**Instructions to follow:**
Number of lines below with "FinishedAt": work it out and reply with that number only.

(Saved entries)
━━━━━━━━━━
(* ===== verification/SlikJobs.v ===== *)
(** The SLIK jobs, [internal/slik]: the job tables with the statements of
    [repository.go], and the manager of [manager.go] that takes a workbook, has
    the position of every account in it computed, and writes the results back.

    The state holds the two tables, the database clock and the storage directory.
    Requests of other users arrive at any time: [arrivals] says which of them take
    effect before the next statement.  Any statement and any file operation can
    fail (Database.v). *)
From stdpp Require Import base list gmap strings sorting.
From Stdlib Require Import ZArith Lia Ascii QArith.
From S2P Require Import Prelude GoStrings GoErrors Database GoSlices GoTime GoJSON GoPath Dates Money LoanModel.
Local Open Scope Z_scope.

(** ** The tables *)

Inductive job_status := QUEUED | PROCESSING | COMPLETED | FAILED | CANCELED.
#[export] Instance job_status_eq_dec : EqDecision job_status.
Proof. solve_decision. Defined.

Record Job := {
  job_ID : string; OwnerID : Z; OwnerUsername : string; ActorID : Z; ActorUsername : string;
  OriginalFilename : string; AsOf : string; Status : job_status; TotalRows : Z; TotalAccounts : Z;
  Processed : Z; CreatedAt : time; StartedAt : option time; FinishedAt : option time;
  FailedAccount : string; FailureReason : string;   (* NULL is the empty string *)
  InputFile : string; OutputFile : string; ExpiresAt : option time
}.
Record Values := { Balance : string; Rate : string }.
(** A row of slik_job_accounts: [None] is QUEUED, [Some] the primary account and the values of a COMPLETED one *)
Definition checkpoint : Type := option (string * Values).

(** What other requests do meanwhile *)
Inductive arrival :=
| Canceled (id : string) (owner : Z) (viewAll : bool)
| Created (job : Job) (accounts : list string)
| Ticked (d : Z).

Record slik := {
  jobs : gmap string Job;
  checkpoints : gmap string (gmap string checkpoint);   (* by job, then by requested account *)
  clock : time;                                         (* UTC_TIMESTAMP(6) *)
  files : gmap string (list ascii);                     (* the storage directory *)
  worker_lock : bool;
  arrivals : list (list arrival)
}.
Definition set_jobs (s : slik) (m : gmap string Job) : slik :=
  {| jobs := m; checkpoints := checkpoints s; clock := clock s; files := files s; worker_lock := worker_lock s; arrivals := arrivals s |}.
Definition set_checkpoints (s : slik) (m : gmap string (gmap string checkpoint)) : slik :=
  {| jobs := jobs s; checkpoints := m; clock := clock s; files := files s; worker_lock := worker_lock s; arrivals := arrivals s |}.
Definition set_clock (s : slik) (t : time) : slik :=
  {| jobs := jobs s; checkpoints := checkpoints s; clock := t; files := files s; worker_lock := worker_lock s; arrivals := arrivals s |}.
Definition set_files (s : slik) (m : gmap string (list ascii)) : slik :=
  {| jobs := jobs s; checkpoints := checkpoints s; clock := clock s; files := m; worker_lock := worker_lock s; arrivals := arrivals s |}.
Definition set_worker_lock (s : slik) (held : bool) : slik :=
  {| jobs := jobs s; checkpoints := checkpoints s; clock := clock s; files := files s; worker_lock := held; arrivals := arrivals s |}.
Definition set_arrivals (s : slik) (l : list (list arrival)) : slik :=
  {| jobs := jobs s; checkpoints := checkpoints s; clock := clock s; files := files s; worker_lock := worker_lock s; arrivals := l |}.

Definition with_status (j : Job) (st : job_status) : Job :=
  {| job_ID := job_ID j; OwnerID := OwnerID j; OwnerUsername := OwnerUsername j; ActorID := ActorID j;
     ActorUsername := ActorUsername j; OriginalFilename := OriginalFilename j; AsOf := AsOf j; Status := st;
     TotalRows := TotalRows j; TotalAccounts := TotalAccounts j; Processed := Processed j; CreatedAt := CreatedAt j;
     StartedAt := StartedAt j; FinishedAt := FinishedAt j; FailedAccount := FailedAccount j;
     FailureReason := FailureReason j; InputFile := InputFile j; OutputFile := OutputFile j; ExpiresAt := ExpiresAt j |}.
Definition with_outcome (j : Job) (st : job_status) (account reason output : string) (now : time) : Job :=
  {| job_ID := job_ID j; OwnerID := OwnerID j; OwnerUsername := OwnerUsername j; ActorID := ActorID j;
     ActorUsername := ActorUsername j; OriginalFilename := OriginalFilename j; AsOf := AsOf j; Status := st;
     TotalRows := TotalRows j; TotalAccounts := TotalAccounts j; Processed := Processed j; CreatedAt := CreatedAt j;
     StartedAt := StartedAt j; FinishedAt := Some now; FailedAccount := account;
     FailureReason := reason; InputFile := InputFile j; OutputFile := output;
     ExpiresAt := Some (now + 7 * 86400 * 1000000000) |}.
Definition started (j : Job) (now : time) : Job :=
  {| job_ID := job_ID j; OwnerID := OwnerID j; OwnerUsername := OwnerUsername j; ActorID := ActorID j;
     ActorUsername := ActorUsername j; OriginalFilename := OriginalFilename j; AsOf := AsOf j; Status := PROCESSING;
     TotalRows := TotalRows j; TotalAccounts := TotalAccounts j; Processed := Processed j; CreatedAt := CreatedAt j;
     StartedAt := match StartedAt j with Some t => Some t | None => Some now end; FinishedAt := FinishedAt j;
     FailedAccount := FailedAccount j; FailureReason := FailureReason j; InputFile := InputFile j;
     OutputFile := OutputFile j; ExpiresAt := ExpiresAt j |}.
Definition with_progress (j : Job) (processed : Z) (input output : string) : Job :=
  {| job_ID := job_ID j; OwnerID := OwnerID j; OwnerUsername := OwnerUsername j; ActorID := ActorID j;
     ActorUsername := ActorUsername j; OriginalFilename := OriginalFilename j; AsOf := AsOf j; Status := Status j;
     TotalRows := TotalRows j; TotalAccounts := TotalAccounts j; Processed := processed; CreatedAt := CreatedAt j;
     StartedAt := StartedAt j; FinishedAt := FinishedAt j; FailedAccount := FailedAccount j;
     FailureReason := FailureReason j; InputFile := input; OutputFile := output; ExpiresAt := ExpiresAt j |}.
Definition terminal (st : job_status) : bool :=
  match st with COMPLETED | FAILED | CANCELED => true | QUEUED | PROCESSING => false end.
Definition visible (j : Job) (owner : Z) (viewAll : bool) : bool := viewAll || (OwnerID j =? owner).

(** ** The statements, as functions of the tables *)

(** UPDATE slik_jobs SET ... WHERE id=? AND ...: the rows affected, and the table *)
Definition update_job (id : string) (cond : Job → bool) (f : Job → Job) (s : slik) : Z * slik :=
  match jobs s !! id with
  | Some j => if cond j then (1, set_jobs s (<[id := f j]> (jobs s))) else (0, s)
  | None => (0, s)
  end.
Definition cancel_effect (id : string) (owner : Z) (viewAll : bool) (s : slik) : slik :=
  snd (update_job id (fun j => negb (terminal (Status j)) && visible j owner viewAll)
         (fun j => with_outcome j CANCELED (FailedAccount j) (FailureReason j) (OutputFile j) (clock s)) s).
Definition insert_job (job : Job) (s : slik) : res slik :=
  match jobs s !! job_ID job with
  | Some _ => Fail (Msg "Duplicate entry")
  | None => Ok (set_checkpoints (set_jobs s (<[job_ID job := job]> (jobs s))) (<[job_ID job := ∅]> (checkpoints s)))
  end.
Fixpoint insert_accounts (id : string) (batch : list string) (s : slik) : res slik :=
  match batch with
  | [] => Ok s
  | account :: rest =>
      match checkpoints s !! id with
      | None => Fail (Msg "foreign key constraint fails")
      | Some rows =>
          match rows !! account with
          | Some _ => Fail (Msg "Duplicate entry")
          | None => insert_accounts id rest (set_checkpoints s (<[id := <[account := None]> rows]> (checkpoints s)))
          end
      end
  end.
━━━━━━━━━━
**Your response:**
5